En tout cas, les demandes de couverture reçues émanent aussi bien des grandes entreprises que des petites et moyennes structures. Et si aucun rush n’a eu lieu jusqu’à présent, c’est en raison, en plus de la stabilité du Dirham, de la réglementation des changes qui reste stricte. En effet, «une couverture ne peut être contractée si elle n’est pas adossée à une opération commerciale, matérialisée par une facture définitive, un titre d’importation délivré par la Douane ou un contrat que la société a signé avec son fournisseur, qui précise aussi bien le montant que l’échéance», explique M. Aabid. Du coup, les couvertures de change sont demandées en fonction de l’activité des entreprises.
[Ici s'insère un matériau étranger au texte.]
(* ===== verification/HttpSafe.v ===== *)
(** * http_parser: safety (src/http_parser.c)

    For every input, [http_parser_execute] returns: no assertion fails, no
    index leaves the buffer or a table, no loop goes on for ever.  [parser_ok]
    is the invariant of the parser between two buffers, [exec_ok] that of the
    local variables before a byte is looked at. *)

From S2P Require Import Prelude Text HttpTypes HttpParser HttpNames.

(** ** Invariants *)

(** What a state says about the other fields; [n] is the number of header
    bytes counted before the size of a chunk. *)
Definition state_ok (n : Z) (st : http_state) (nread : Z) (q : http_parser) : Prop :=
  match st with
  | s_req_method => 0 <= hp_index q <= zlen (method_strings (hp_method q))
  | s_header_field => in_name (hp_header_state q) = true
  | s_header_value => hp_header_state q <> h_connection /\ hp_header_state q <> h_transfer_encoding
  | s_body_identity => 0 < hp_content_length q < ULLONG_MAX
  | s_chunk_size_start => nread = n /\ flag q F_CHUNKED = true
  | s_chunk_size | s_chunk_parameters | s_chunk_size_almost_done =>
      flag q F_CHUNKED = true /\ 0 <= hp_content_length q < ULLONG_MAX
  | s_chunk_data => flag q F_CHUNKED = true /\ 0 < hp_content_length q < ULLONG_MAX
  | s_chunk_data_almost_done => flag q F_CHUNKED = true /\ hp_content_length q = 0
  | s_chunk_data_done => flag q F_CHUNKED = true
  | _ => True
  end.

(** A parser that has failed looks at nothing any more. *)
Definition parser_ok (q : http_parser) : Prop :=
  hp_http_errno q = HPE_OK -> 0 <= hp_content_length q <= ULLONG_MAX /\ state_ok 0 (hp_state q) (hp_nread q) q.

(** The states in which a part of the message is being read. *)
Definition mark_state (m : http_mark) (st : http_state) : bool :=
  match m with
  | M_header_field => bool_decide (st = s_header_field)
  | M_header_value => bool_decide (st = s_header_value)
  | M_url => in_url st
  | M_body => bool_decide (st ∈ [s_body_identity; s_body_identity_eof; s_chunk_data; s_chunk_data_almost_done])
  | M_status => bool_decide (st = s_res_status)
  end.

(** A mark is set in its states only, and lies before the position [p]. *)
Definition mark_ok (allowed : bool) (mark : option Z) (p : Z) : Prop :=
  match mark with None => True | Some v => allowed = true /\ 0 <= v <= p end.

Lemma mark_ok_false b mark p p' : mark_ok false mark p -> mark_ok b mark p'.
Proof. by destruct mark as [v|]; [intros [? _]|]. Qed.

Lemma mark_ok_le b mark p p' : mark_ok b mark p -> p <= p' -> mark_ok b mark p'.
Proof. destruct mark as [v|]; [|done]. cbn. intros [? ?] ?. split; [done|lia]. Qed.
Une autre raison liée à la profondeur du marché explique cette situation. En effet, la monnaie nationale, même avec la flexibilité, n’est pas intimement corrélée aux devises étrangères. De plus, la fourchette dans laquelle elle évolue reste acceptable pour les sociétés.
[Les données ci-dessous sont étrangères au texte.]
(** The switch at the last line feed. *)
Lemma headers_end st' h i fl nr' m up (w : W) nr p fuel :
  m <> HTTP_CONNECT ->
  (forall f, f ∈ [F_CHUNKED; F_TRAILING; F_SKIPBODY; F_CONTENTLENGTH] -> truthy (Z.land fl f) = false) ->
  let up' := c_bool (truthy (Z.land fl F_UPGRADE) && truthy (Z.land fl F_CONNECTION_UPGRADE)) in
  reexecute data lenient (2 + fuel) (X (Q st' h i fl 0 nr' ULLONG_MAX 1 1 m up) w s_headers_almost_done nr p LF None None None)
  = (r ← CALLBACK_NOTIFY_ cb_message_complete HPE_CB_message_complete (p + 1)
      (X (Q st' h i fl 0 0 ULLONG_MAX 1 1 m up') w (after_message fl) 0 p LF None None None)
      (if truthy up' then fun x => leave (x_p x + 1) x else next);
     match r with Again x => reexecute data lenient fuel x | r => mret r end).
Proof.
  intros Hm Hfl up'.
  assert (truthy (Z.land fl F_TRAILING) = false) as Htr by (apply Hfl; by apply (bool_decide_unpack _)).
  assert (truthy (Z.land fl F_CHUNKED) = false) as Hck by (apply Hfl; by apply (bool_decide_unpack _)).
  assert (truthy (Z.land fl F_SKIPBODY) = false) as Hsk by (apply Hfl; by apply (bool_decide_unpack _)).
  set (q0 := Q st' h i fl 0 nr' ULLONG_MAX 1 1 m up'). set (q1 := Q st' h i fl 0 0 ULLONG_MAX 1 1 m up').
  change (2 + fuel)%nat with (S (S fuel)). rewrite (switch_again data lenient _ _ (X q0 w s_headers_done nr p LF None None None)).
  - cbn [reexecute]. f_equal.
    unfold exec_switch. cbn [x_p_state]. unfold exec_headers_done, STRICT_CHECK. change (negb (x_ch _ =? LF)) with false. cbn match.
    change (reset_nread _) with (X q1 w s_headers_done 0 p LF None None None). cbv zeta. cbn [x_parser].
    change (hp_upgrade q1) with up'. unfold has_body. change (flag q1 ?f) with (truthy (Z.land fl f)). rewrite Hck, Hsk.
    change (hp_content_length q1) with ULLONG_MAX. change (0 <? ULLONG_MAX) with true. change (ULLONG_MAX =? ULLONG_MAX) with true.
    cbn [negb andb orb]. rewrite orb_true_r, andb_true_r. change (ULLONG_MAX =? 0) with false.
    change (transfer_encoding_flag q1) with false. change (http_message_needs_eof q1) with false.
    assert (NEW_MESSAGE q1 = after_message fl) as Hnew.
    { unfold NEW_MESSAGE, http_should_keep_alive, after_message. change (flag q1 ?f) with (truthy (Z.land fl f)).
      change ((0 <? hp_http_major q1) && (0 <? hp_http_minor q1)) with true. cbn match.
      change (http_message_needs_eof q1) with false. by destruct (truthy (Z.land fl F_CONNECTION_CLOSE)). }
    unfold message_complete, CALLBACK_NOTIFY. cbn [x_parser]. rewrite Hnew. by destruct (truthy up').
  - unfold exec_switch. cbn [x_p_state]. unfold exec_headers_almost_done, STRICT_CHECK. change (negb (x_ch _ =? LF)) with false. cbn match.
    cbn [x_parser]. change (flag _ F_TRAILING) with (truthy (Z.land fl F_TRAILING)). rewrite Htr.
    change (transfer_encoding_flag _) with false. cbn [andb]. cbv zeta. unfold headers_complete. rewrite (no_headers_complete _ _ Hreact).
    match goal with |- (if no_error ?q then _ else _) = _ => change (no_error q) with true end. cbn match.
    unfold again. f_equal. f_equal.
    match goal with |- ?l = _ => assert (l = X (Q st' h i fl 0 nr' ULLONG_MAX 1 1 m
      (c_bool (upgrade_of (Q st' h i fl 0 nr' ULLONG_MAX 1 1 m up)))) w s_headers_done nr p LF None None None) as -> by reflexivity end.
    unfold q0. f_equal. f_equal. unfold up', upgrade_of. f_equal. change (flag _ ?f) with (truthy (Z.land fl f)).
    cbn [hp_type hp_method]. rewrite (bool_decide_false (m = HTTP_CONNECT)) by done.
    by destruct (truthy (Z.land fl F_UPGRADE) && truthy (Z.land fl F_CONNECTION_UPGRADE)).
Qed.

(** The blank line, to its line feed. *)
Lemma read_blank_line st st' h i fl0 fl nr' m up w nr p ch rest :
  at_pos data p (CR :: LF :: rest) -> 0 <= nr -> nr + 2 <= max_header_size -> line_start st h fl0 fl ->
  m <> HTTP_CONNECT ->
  (forall f, f ∈ [F_CHUNKED; F_TRAILING; F_SKIPBODY; F_CONTENTLENGTH] -> truthy (Z.land fl f) = false) ->
  let up' := c_bool (truthy (Z.land fl F_UPGRADE) && truthy (Z.land fl F_CONNECTION_UPGRADE)) in
  exists x, reach data lenient (X (Q st' h i fl0 0 nr' ULLONG_MAX 1 1 m up) w st nr p ch None None None) x /\ x_p x = p + 1 /\
    execute_byte data lenient x
    = (r ← CALLBACK_NOTIFY_ cb_message_complete HPE_CB_message_complete (p + 1 + 1)
        (X (Q st' h i fl 0 0 ULLONG_MAX 1 1 m up') w (after_message fl) 0 (p + 1) LF None None None)
        (if truthy up' then fun x => leave (x_p x + 1) x else next);
       match r with Again x => reexecute data lenient 3 x | r => mret r end).
Proof.
  intros Hat Hn Hm Hst Hconn Hfl up'. pose proof (at_pos_cons _ _ _ _ Hat) as Hat1.
  exists (X (Q st' h i fl 0 nr' ULLONG_MAX 1 1 m up) w s_headers_almost_done (nr + 1) (p + 1) CR None None None).
  split; [|split; [done|]].
  - eapply (reach_header data lenient _ (X (Q st' h i fl 0 nr' ULLONG_MAX 1 1 m up) w s_headers_almost_done (nr + 1) p CR None None None));
      [exact Hat|by eapply line_start_header|cbn [x_nread]; lia|reflexivity|].
    destruct (line_start_switch st st' h i fl0 fl 0 nr' ULLONG_MAX 1 1 m up w (nr + 1) p CR Hst eq_refl) as (fuel & E).
    etransitivity; [exact E|]. by apply switch_next.
  - rewrite (header_byte data lenient _ LF rest); [|exact Hat1|done|cbn [x_nread]; lia].
    exact (headers_end st' h i fl nr' m up w (nr + 1 + 1) (p + 1) 3 Hconn Hfl).
Qed.

(** ** The request *)

Lemma read_request st' h i fl xf nr' cl maj min m0 up w w' nr ch m url hs rest :
  data = request m url hs ++ rest -> 0 <= nr -> nr + zlen (request m url hs) <= max_header_size ->
  request_ok m url hs -> run_calls react w (Http_url url :: concat (header_calls <$> hs)) = Ok w' ->
  exists h' i' st'' x, let n := zlen (request m url hs) in
    reach data lenient (X (Q st' h i fl xf nr' cl maj min m0 up) w s_start_req nr 0 ch None None None) x /\ x_p x = n - 1 /\
    execute_byte data lenient x
    = (r ← CALLBACK_NOTIFY_ cb_message_complete HPE_CB_message_complete n
        (X (Q st'' h' i' (headers_flags hs) 0 0 ULLONG_MAX 1 1 m (c_bool (wants_upgrade hs))) w'
           (if wants_close hs then s_dead else s_start_req) 0 (n - 1) LF None None None)
        (if truthy (c_bool (wants_upgrade hs)) then fun x => leave (x_p x + 1) x else next);
       match r with Again x => reexecute data lenient 3 x | r => mret r end).
Proof.
  intros Hdata Hn Hm (Hconn & Hurl & Hhs) Hr.
  assert (at_pos data 0 (request m url hs ++ rest)) as Hat by (by exists []).
  cbn [run_calls] in Hr. apply bind_inv_ok in Hr as (w1 & Hr1 & Hr2).
  unfold request in Hat, Hm |- *. rewrite !zlen_app in Hm |- *. change (zlen [32]) with 1 in *. change (zlen [CR; LF]) with 2 in *.
  change (zlen version_line) with 10 in *. pose proof (zlen_nonneg (method_strings m)). pose proof (zlen_nonneg url).
  pose proof (zlen_nonneg (header_lines hs)). rewrite <- !app_assoc in Hat.
  destruct (read_method st' h i fl xf nr' cl maj min m m0 up w nr 0 ch _ Hat) as (i1 & Hs1); [lia|lia|].
  apply at_pos_app in Hat. apply (at_pos_app _ _ [32]) in Hat. change (zlen [32]) with 1 in Hat.
  pose proof (read_url st' h i1 0 0 nr' ULLONG_MAX maj min m up w w1 (nr + zlen (method_strings m) + 1) _ 32 url _ Hat
    ltac:(lia) ltac:(lia) Hconn Hurl Hr1) as Hs2.
  apply at_pos_app in Hat. apply (at_pos_app _ _ [32]) in Hat. change (zlen [32]) with 1 in Hat.
  pose proof (read_version s_req_http_start h i1 0 0 nr' ULLONG_MAX maj min m up w1 (nr + zlen (method_strings m) + 1 + zlen url + 1) _ 32 _ Hat
    ltac:(lia) ltac:(lia)) as Hs3.
  apply at_pos_app in Hat. change (zlen version_line) with 10 in Hat.
  destruct (read_headers hs s_header_field_start s_req_http_start h i1 0 0 0 nr' ULLONG_MAX 1 1 m up w1 w'
    (nr + zlen (method_strings m) + 1 + zlen url + 1 + 10) _ LF _ Hat) as (st4 & st4' & h4 & i4 & fl4 & ch4 & Hs4 & Hst4);
    [lia|lia|by left|done|done|].
  apply at_pos_app in Hat. rewrite Z.lor_0_l in Hst4. set (fl' := headers_flags hs) in *.
  assert (truthy (Z.land fl' F_UPGRADE) && truthy (Z.land fl' F_CONNECTION_UPGRADE) = wants_upgrade hs) as Hup.
  { unfold fl', wants_upgrade. rewrite !headers_flag. f_equal; apply existsb_same.
    - apply header_upgrade_flag.
    - apply header_option_flag. by apply (bool_decide_unpack _). }
  assert (after_message fl' = if wants_close hs then s_dead else s_start_req) as Hnew.
  { unfold after_message, fl', wants_close. rewrite headers_flag.
    erewrite existsb_same; [reflexivity|]. apply header_option_flag. by apply (bool_decide_unpack _). }
  destruct (read_blank_line st4 st4' h4 i4 fl4 fl' nr' m up w'
    (nr + zlen (method_strings m) + 1 + zlen url + 1 + 10 + zlen (header_lines hs)) _ ch4 rest Hat) as (x & Hs5 & Hx & Hbyte);
    [lia|lia|done|done|apply headers_other_flags|].
  rewrite Hup, Hnew in Hbyte. exists h4, i4, st4', x. cbv zeta.
  replace (zlen (method_strings m) + (1 + (zlen url + (1 + (10 + (zlen (header_lines hs) + 2))))))
    with (0 + zlen (method_strings m) + 1 + zlen url + 1 + 10 + zlen (header_lines hs) + 1 + 1) by lia.
  rewrite Z.add_simpl_r. split; [|by split]. intros r Hx'. by apply Hs1, Hs2, Hs3, Hs4, Hs5.
Qed.

End message.

Lemma request_nonempty m url hs : 0 < zlen (request m url hs).
Proof.
  unfold request. rewrite !zlen_app. change (zlen [32]) with 1. change (zlen [CR; LF]) with 2. change (zlen version_line) with 10.
  pose proof (zlen_nonneg (method_strings m)). pose proof (zlen_nonneg url). pose proof (zlen_nonneg (header_lines hs)). lia.
Qed.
«Les instruments proposés à nos clients portent sur des produits classiques tels que les opérations au comptant, les couvertures à terme, les ordres, les instruments dérivés assimilés à des assurances, les montages et les instruments structurés répondant à des besoins spécifiques en matière de gestion et d’optimisation du risque», détaille M. Mouatadid. Néanmoins, les contrats à terme sont les plus utilisés par les entreprises. Cela dit, une légère tendance, pas encore confirmée, est observée : certaines entreprises qui réalisaient leurs transactions à un cours spot préfèrent désormais se prémunir et se dirigent vers les contrats à terme. En outre, les quelques banques qui commercialisaient des options ne le font plus que rarement, car la volatilité du Dirham est faible.
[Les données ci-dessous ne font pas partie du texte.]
(* ===== verification/World.v ===== *)
(** * The state of the broker and the calls it makes to the outside
    (src/worker.h, src/keep_alive.h, src/server.h, src/config.h, src/client_ws.h)

    One record holds what the C program keeps in global variables and on the
    heap: clients, messages, the list nodes and queue items embedded in them,
    the workers and the configuration.  An object that has been freed is no
    longer in its map, so that an access to it is [Undef UseAfterFree]; fresh
    objects get fresh addresses.

    System calls, OpenSSL, MySQL and libconfig are not part of the program:
    [Sys] answers every call as a function of the calls made before it, and
    the record keeps the list of these calls. *)

From S2P Require Import Prelude DList Queue MqttPacket ClientTypes Trie Subscription WsParser HttpTypes.

(** ** Configuration (config.h, server.h) *)

Definition MAX_NUM_SERVERS : Z := 4.
Definition DEFAULT_NUM_WORKERS : Z := 2.

Record server_st := mk_server {
  sv_port : Z;
  sv_is_tls : Z;
  sv_is_ws : Z;
  sv_backlog : Z;
  sv_sd : Z
}.
#[export] Instance eta_server : Eta server_st := fun s =>
  mk_server (sv_port s) (sv_is_tls s) (sv_is_ws s) (sv_backlog s) (sv_sd s).

Record config_st := mk_config {
  cf_allow_anonymous : Z;
  cf_tls_file_key : option (list Z);
  cf_tls_file_crt : option (list Z);
  cf_name : list Z;
  cf_num_workers : Z;
  cf_num_servers : Z;
  cf_servers : list server_st
}.
#[export] Instance eta_config : Eta config_st := fun c =>
  mk_config (cf_allow_anonymous c) (cf_tls_file_key c) (cf_tls_file_crt c) (cf_name c)
    (cf_num_workers c) (cf_num_servers c) (cf_servers c).

(** ** Keep-alive table (keep_alive.h) *)

Record keep_alive_st := mk_keep_alive {
  ka_cnt : Z;
  ka_kick_cnt : Z;
  ka_hash_table : list (option node_addr)
}.
#[export] Instance eta_keep_alive : Eta keep_alive_st := fun k =>
  mk_keep_alive (ka_cnt k) (ka_kick_cnt k) (ka_hash_table k).

(** ** WebSocket part of a client (client_ws.h) *)

Definition MAX_HEADER_NAME_LEN : Z := 100.
Definition MAX_HEADER_VALUE_LEN : Z := 100.

Record client_ws_st := mk_client_ws {
  ws_on_header_value : Z;
  ws_http_header_name_len : Z;
  ws_http_header_name : list Z;
  ws_http_sec_ws_key_len : Z;
  ws_http_sec_ws_key : list Z;
  ws_http_sec_ws_protocol_len : Z;
  ws_http_sec_ws_protocol : list Z;
  ws_http_parser : http_parser;
  ws_ws_parser : ws_parser_t
}.
#[export] Instance eta_client_ws : Eta client_ws_st := fun w =>
  mk_client_ws (ws_on_header_value w) (ws_http_header_name_len w) (ws_http_header_name w)
    (ws_http_sec_ws_key_len w) (ws_http_sec_ws_key w) (ws_http_sec_ws_protocol_len w)
    (ws_http_sec_ws_protocol w) (ws_http_parser w) (ws_ws_parser w).

(** ** Workers (worker.h) *)

(** The queue items embedded in a message. *)
Inductive item_addr :=
  | MsgNode (m worker : Z)
  | GcNode (m : Z).

#[export] Instance item_addr_eq_dec : EqDecision item_addr.
Proof. solve_decision. Defined.

#[export] Instance item_addr_countable : Countable item_addr.
Proof.
  refine (inj_countable'
    (fun a => match a with MsgNode m w => inl (m, w) | GcNode m => inr m end)
    (fun a => match a with inl (m, w) => MsgNode m w | inr m => GcNode m end) _).
  by intros [].
Defined.

Abbreviation item_heap := (gmap item_addr (queue_item_st item_addr Z)).

(** [w_auth_q] is the query buffer of the authentication module. *)
Record worker_st := mk_worker {
  w_index : Z;
  w_auth_q : list Z;
  w_msg_q : queue_st item_addr;
  w_gc_q : queue_st item_addr;
  w_num_clients : Z;
  w_clients_head : option node_addr;
  w_me : Z;
  w_subs : option sub_trie;
  w_keep_alive : keep_alive_st
}.
#[export] Instance eta_worker : Eta worker_st := fun w =>
  mk_worker (w_index w) (w_auth_q w) (w_msg_q w) (w_gc_q w) (w_num_clients w)
    (w_clients_head w) (w_me w) (w_subs w) (w_keep_alive w).

(** ** Calls to the outside *)

Inductive sock_opt := TCP_NODELAY | SO_REUSEADDR.

Inductive call :=
  | Call_send (sd : Z) (data : list Z)
  | Call_recv (sd len : Z)
  | Call_close (sd : Z)
  | Call_errno
  | Call_strerror (rv : Z)
  | Call_inet_ntop
  | Call_socket
  | Call_setsockopt (sd : Z) (name : sock_opt)
  | Call_bind (sd port : Z)
  | Call_listen (sd backlog : Z)
  | Call_fcntl_getfl (sd : Z)
  | Call_fcntl_setfl (sd flags : Z)
  | Call_usleep (usec : Z)
  | Call_pthread_create (worker : Z)
  | Call_mysql_library_init
  | Call_mysql_real_connect (host user password name : option (list Z)) (port : Z) (socket : option (list Z))
  | Call_epoll_create (worker : Z)
  | Call_epoll_add (worker sd : Z)
  | Call_epoll_del (worker fd : Z)
  | Call_epoll_wait (worker : Z)
  | Call_kqueue (worker : Z)
  | Call_kevent_add (worker sd : Z)
  | Call_kevent_delete (worker sd : Z)
  | Call_kevent_wait (worker : Z)
  | Call_sleep (seconds : Z)
  | Call_time
  | Call_accept (sd : Z)
  | Call_BIO_write (client : Z) (data : list Z)
  | Call_BIO_read (client len : Z)
  | Call_SSL_CTX_new
  | Call_SSL_CTX_use_certificate_file (file : option (list Z))
  | Call_SSL_CTX_use_PrivateKey_file (file : option (list Z))
  | Call_BIO_new
  | Call_SSL_new
  | Call_SSL_is_init_finished (client : Z)
  | Call_SSL_accept (client : Z)
  | Call_SSL_read (client len : Z)
  | Call_SSL_write (client : Z) (data : list Z)
  | Call_SSL_get_error (client n : Z)
  | Call_SSL_get_fd (client : Z)
  | Call_SSL_free (client : Z)
  | Call_SSL_CTX_free
  | Call_SHA1 (data : list Z)
  | Call_mysql_query (q : list Z)
  | Call_mysql_store_result
  | Call_mysql_num_fields
  | Call_mysql_free_result
  | Call_mysql_next_result.

(** A number, some bytes, or the rows of a query. *)
Record reply := mk_reply {
  rp_int : Z;
  rp_bytes : list Z;
  rp_rows : list (list (option (list Z)))
}.

(** [loop_fuel] bounds the loops that only an outside call can end; the
    sizes are those of the structures that are allocated. *)
Class Sys := {
  sys_reply : list call -> call -> reply;
  loop_fuel : nat;
  sizeof_client_st : Z;
  sizeof_client_ws_st : Z
}.

(** ** The broker *)

Record broker := mk_broker {
  b_config : config_st;
  b_clients : gmap Z client_st;
  b_ws : gmap Z client_ws_st;
  b_messages : gmap Z message_st;
  b_nodes : node_heap;
  b_items : item_heap;
  b_workers : list worker_st;
  b_num_workers : Z;
  b_rr_index : Z;
  b_last_t : Z;
  b_fresh : Z;
  b_log : list call
}.
#[export] Instance eta_broker : Eta broker := fun b =>
  mk_broker (b_config b) (b_clients b) (b_ws b) (b_messages b) (b_nodes b) (b_items b)
    (b_workers b) (b_num_workers b) (b_rr_index b) (b_last_t b) (b_fresh b) (b_log b).

(** [p->worker] and the like when the pointer is NULL. *)
Definition NULL : Z := -1.

Definition get_client (b : broker) (p : Z) : outcome client_st :=
  match b_clients b !! p with
  | Some c => Ok c
  | None => Undef UseAfterFree
  end.

Definition put_client (b : broker) (p : Z) (c : client_st) : broker :=
  b <| b_clients := <[p := c]> (b_clients b) |>.

Definition get_message (b : broker) (m : Z) : outcome message_st :=
  match b_messages b !! m with
  | Some x => Ok x
  | None => Undef UseAfterFree
  end.

Definition put_message (b : broker) (m : Z) (x : message_st) : broker :=
  b <| b_messages := <[m := x]> (b_messages b) |>.

Definition get_ws (b : broker) (p : Z) : outcome client_ws_st :=
  match b_ws b !! p with
  | Some x => Ok x
  | None => Undef UseAfterFree
  end.

Definition put_ws (b : broker) (p : Z) (x : client_ws_st) : broker :=
  b <| b_ws := <[p := x]> (b_ws b) |>.

(** [&workers[w]]; a NULL worker is not in the array. *)
Definition get_worker (b : broker) (w : Z) : outcome worker_st :=
  if w =? NULL then Undef NullDeref else arr_get (b_workers b) w.

Definition put_worker (b : broker) (w : Z) (x : worker_st) : broker :=
  b <| b_workers := <[Z.to_nat w := x]> (b_workers b) |>.

(** [ASSERT]: the process stops (the build sets CONFIG_ASSERTIONS). *)
Definition ASSERT (cond : bool) : outcome unit := if cond then Ok tt else Halt.

Section sys.
Context `{Sys}.

Definition do_call (b : broker) (c : call) : reply * broker :=
  (sys_reply (b_log b) c, b <| b_log := b_log b ++ [c] |>).
End sys.

(** ** Lemmas *)

Lemma get_client_ok b p c : b_clients b !! p = Some c -> get_client b p = Ok c.
Proof. unfold get_client. by intros ->. Qed.

Lemma get_message_ok b m x : b_messages b !! m = Some x -> get_message b m = Ok x.
Proof. unfold get_message. by intros ->. Qed.

Lemma get_worker_ok b w x :
  0 <= w -> b_workers b !! Z.to_nat w = Some x -> get_worker b w = Ok x.
Proof.
  intros Hw Hx. unfold get_worker, NULL. destruct (Z.eqb_spec w (-1)); [lia|]. by apply arr_get_ok.
Qed.

Lemma ASSERT_ok cond : cond = true -> ASSERT cond = Ok tt.
Proof. by intros ->. Qed.

(** ** Example values *)

Definition example_worker (i me : Z) : worker_st :=
  mk_worker i [] (mk_queue None None []) (mk_queue None None []) 0 None me None
    (mk_keep_alive 0 0 (replicate 101 None)).

Definition example_config : config_st :=
  mk_config 1 None None [98] 2 1 (replicate 4 (mk_server 1883 0 0 100 3)).

(** Two workers with their pseudo clients, and one session on the first worker. *)
Definition example_broker : broker :=
  mk_broker example_config
    {[ 1 := example_client <| c_worker := NULL |>; 2 := example_client <| c_worker := NULL |>;
       5 := example_client <| c_keep_alive := 10 |> ]}
    ∅ ∅ {[ KaNode 5 := mk_dllist_node None None None; ClientsNode 5 := mk_dllist_node (Some (PClient 5)) None None ]}
    ∅ [(example_worker 0 1) <| w_num_clients := 1 |> <| w_clients_head := Some (ClientsNode 5) |>; example_worker 1 2] 2 0 0 6 [].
Réadaptation du cadre réglementaire

Il est vrai que la capacité des banques à confectionner des produits de couverture innovants est grande. Mais elles préfèrent ne pas la déployer complètement. D’un côté, parce que la réglementation est contraignante, d’un autre, parce que la demande reste faible. Il faut savoir que «la création d’un produit de couverture doit être en parfaite concordance avec la réglementation de la Banque Centrale et de l’Office des changes. En cas de doute sur l’interprétation de la règle, nous nous référons à notre département juridique, à un cabinet d’avocats ou directement à l’Office des changes», explique M. Aabid. Face à ces contraintes, les banques adoptent plutôt une politique axée sur la réponse à des besoins exprimés par les sociétés. Au-delà de la nature du risque à couvrir et de l’instrument proposé, les entreprises sont plus à la recherche de stratégies de couverture à adopter sur plusieurs années, en vue de se protéger de manière optimale. En face, les banques jouent un rôle de conseiller.

De son côté, l’Office des changes, conscient de la «rigidité» de l’Instruction générale des changes et de la marge de manœuvre limitée des banques, a publié une circulaire, complémentaire à ladite instruction, apportant plusieurs nouveautés. «La première porte sur la possibilité d’utilisation d’une combinaison de produits de couverture. La deuxième introduit la possibilité de compenser les positions à l’échéance. Et la troisième concerne la possibilité de couvrir les produits importés et stockés», détaille Hassan Boulaknadal, directeur général de l’office. Des nouveautés qui font sens certes, mais qui restent insuffisantes vu le potentiel que recèle le marché. Ainsi, les opérateurs estiment que l’annulation de l’obligation de présentation de la facture définitive pour souscrire à une couverture des changes pourrait régler bien des problèmes. L’Office des changes ne voit pas les choses de la même manière: «Au delà de l’impact de tels instruments sur les réserves de change, notre souci est d’encadrer la volumétrie des échanges de tels produits en exigeant des opérateurs de produire, préalablement à l’achat de produits de couverture, tout document probant qui matérialise un engagement sur le sous-jacent», explique M.Boulaknadel.

Toutefois, la régulation des changes sous cette ère est amenée à être améliorée progressivement. Avec la publication de cette dernière circulaire, l’Office des changes laisse le temps aux opérateurs de s’acclimater avec cette nouvelle ouverture dans un cadre réglementaire stable. «Après un bilan d’étape, d’autres mesures seront étudiées et d’autres ouvertures seront mises en place, toujours dans le sens de l’ouverture économique», conclut M.Boulaknadal.